### Task instructions
Within the records, find every line that includes the word "days" and copy it.

### Collected data

---

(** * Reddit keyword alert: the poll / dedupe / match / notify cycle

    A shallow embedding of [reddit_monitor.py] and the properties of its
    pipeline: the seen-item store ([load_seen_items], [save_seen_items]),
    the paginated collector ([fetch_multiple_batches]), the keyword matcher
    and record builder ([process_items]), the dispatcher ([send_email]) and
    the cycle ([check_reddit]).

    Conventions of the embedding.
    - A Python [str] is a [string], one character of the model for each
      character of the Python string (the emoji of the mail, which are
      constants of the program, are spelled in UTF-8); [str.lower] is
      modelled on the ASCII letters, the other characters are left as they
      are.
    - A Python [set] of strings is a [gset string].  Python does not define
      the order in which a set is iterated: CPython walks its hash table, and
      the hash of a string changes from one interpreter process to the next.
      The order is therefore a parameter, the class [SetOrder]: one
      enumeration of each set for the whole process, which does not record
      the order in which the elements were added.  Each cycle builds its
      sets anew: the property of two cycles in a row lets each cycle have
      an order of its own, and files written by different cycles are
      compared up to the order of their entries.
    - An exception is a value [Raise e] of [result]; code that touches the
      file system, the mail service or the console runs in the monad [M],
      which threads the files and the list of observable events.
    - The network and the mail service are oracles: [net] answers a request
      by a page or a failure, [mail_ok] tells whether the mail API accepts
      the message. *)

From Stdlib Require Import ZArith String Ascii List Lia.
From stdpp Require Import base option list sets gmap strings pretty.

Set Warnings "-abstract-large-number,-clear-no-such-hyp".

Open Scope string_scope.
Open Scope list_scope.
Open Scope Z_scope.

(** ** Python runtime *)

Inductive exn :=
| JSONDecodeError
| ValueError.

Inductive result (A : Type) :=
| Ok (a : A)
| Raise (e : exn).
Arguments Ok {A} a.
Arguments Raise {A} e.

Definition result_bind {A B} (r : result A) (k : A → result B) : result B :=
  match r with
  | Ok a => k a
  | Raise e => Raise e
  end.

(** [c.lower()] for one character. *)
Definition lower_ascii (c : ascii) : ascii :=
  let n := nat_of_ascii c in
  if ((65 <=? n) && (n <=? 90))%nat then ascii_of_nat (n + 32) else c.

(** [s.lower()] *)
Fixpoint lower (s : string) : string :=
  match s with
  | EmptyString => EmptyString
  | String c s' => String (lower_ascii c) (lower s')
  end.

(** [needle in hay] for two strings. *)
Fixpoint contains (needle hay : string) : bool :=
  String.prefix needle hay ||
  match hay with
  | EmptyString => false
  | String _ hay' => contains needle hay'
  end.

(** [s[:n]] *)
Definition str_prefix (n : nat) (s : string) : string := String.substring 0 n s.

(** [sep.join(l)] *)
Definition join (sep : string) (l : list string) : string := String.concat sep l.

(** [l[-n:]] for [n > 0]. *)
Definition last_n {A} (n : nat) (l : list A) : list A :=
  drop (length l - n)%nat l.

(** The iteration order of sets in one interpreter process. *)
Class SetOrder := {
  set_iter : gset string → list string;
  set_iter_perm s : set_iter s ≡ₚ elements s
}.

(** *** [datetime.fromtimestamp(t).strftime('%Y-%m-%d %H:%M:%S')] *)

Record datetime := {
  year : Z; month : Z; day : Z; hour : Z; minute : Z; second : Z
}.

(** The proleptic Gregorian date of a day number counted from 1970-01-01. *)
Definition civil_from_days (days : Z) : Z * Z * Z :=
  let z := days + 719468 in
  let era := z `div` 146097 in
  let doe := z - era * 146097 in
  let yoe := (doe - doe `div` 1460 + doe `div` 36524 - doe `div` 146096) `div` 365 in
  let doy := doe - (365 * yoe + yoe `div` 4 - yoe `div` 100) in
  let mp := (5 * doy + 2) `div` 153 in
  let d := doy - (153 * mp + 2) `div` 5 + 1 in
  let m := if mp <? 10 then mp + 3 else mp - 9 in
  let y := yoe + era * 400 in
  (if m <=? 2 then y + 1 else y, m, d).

---

### Task response
Definition civil_from_days (days : Z) : Z * Z * Z :=
  let z := days + 719468 in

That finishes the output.